Overview
Not since World War II has Japan faced a crisis like the one before it now. An apparently endless recession has weakened the foundations of the traditional family and severed the bond between Japan's corporations and employees. Unruly children turn classrooms into battlefields. Ultranationalist pride and xenophobia are celebrated in best-selling comic books and championed by media superstars, including the governor of Tokyo. Upheavals across the society have significant ramifications for America. As the Japanese reject their traditions wholesale, they view their half-century-old connection to the United States with mounting skepticism.
Drawing on his fluent Japanese and unmatched intimacy with the culture, John Nathan reveals a nation newly unmoored from the traditions that have shored it up and sometimes stifled it. Dramatic changes in business are augured by Carlos Ghosn, the Brazilian president of Nissan, once scorned as an outsider, now hailed for reviving a moribund giant. The soft-spoken artist Yoshinori Kobayashi foments and reflects rabid nationalism among millions with his hugely popular comic books. Yasuo Tanaka, a puckish writer and bon vivant, wins the governorship of Nagano and revolutionizes Japanese politics with his radical populism.

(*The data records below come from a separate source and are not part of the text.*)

Definition signAndSubmitMessages (msgs : list Msg) : M W bytes :=
  let* address := bech32Address in
  let* account := wrap "getting account info for cosmos signer" (call (AccountInfo node address)) in
  match account with
  | None => fail (ENew "got no info for cosmos signer account")
  | Some accountInfo =>
      let* txBuilder := step (NewTxBuilder (txConfig node)) in
      wrap "setting message in tx" (call (SetMsgs (txConfig node) txBuilder msgs)) ;;
      let* gasLimit := wrap "getting estimated gas limit for tx" (getEstimatedGasLimit txBuilder accountInfo) in
      step (fun w => (tt, SetGasLimit (txConfig node) txBuilder gasLimit w)) ;;
      (if bool_decide (feeDenom c = "") then ret tt
       else
         let* fee := wrap "getting tx fee" (getTxFee gasLimit) in
         let* fees := must (NewCoins lib [fee]) in
         step (fun w => (tt, SetFeeAmount (txConfig node) txBuilder fees w))) ;;
      let* signedTxBytes := signAndEncode txBuilder accountInfo in
      let* result := wrap "broadcasting tx synchronously from signer" (call (BroadcastTxSync node signedTxBytes)) in
      if bool_decide (Broadcast_Code result = 0) then ret (Broadcast_Hash result)
      else fail (ENew "broadcasting cosmos tx from signer returned error code")
  end.

Fixpoint unpackMsgs (anys : list bytes) : error + list Msg :=
  match anys with
  | [] => inr []
  | any :: rest =>
      match UnpackAny lib any with
      | inl err => inl (EWrap "unpacking msg into sdk.Msg" err)
      | inr m => match unpackMsgs rest with inl err => inl err | inr msgs => inr (m :: msgs) end
      end
  end.

Definition sleep (d : Z) : M W unit := fun s => (Ok tt, mkSys (Sleep node d (world s)) (tables s) (trace s)).

(** The loop over the messages when more than one updates a client. *)
Fixpoint submitUpdates (msgs nonClientUpdateMsgs : list Msg) : M W (list Msg) :=
  match msgs with
  | [] => ret nonClientUpdateMsgs
  | m :: rest =>
      if negb (isUpdateClient m) then submitUpdates rest (nonClientUpdateMsgs ++ [m]) else
      wrap "submitting individual update client message" (signAndSubmitMessages [m]) ;;
      logf LInfo "submitted individual client update, sleeping to submit next tx" ;;
      sleep (txSubmissionDelay c) ;;
      submitUpdates rest nonClientUpdateMsgs
  end.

Nathan delves beyond Japan's celebrities to map the epic shifts in daily life. He unveils the horrors of the Japanese school system. He goes inside a "career transition service" to witness the novel, nuanced rituals of job-hunting Japanese-style. He takes the pulse of ordinary citizens who are caught up in the country's many profound social shifts: agitprop pop culture, emerging feminism, environmentalism, teenage consumerism, entrepreneurship, and more.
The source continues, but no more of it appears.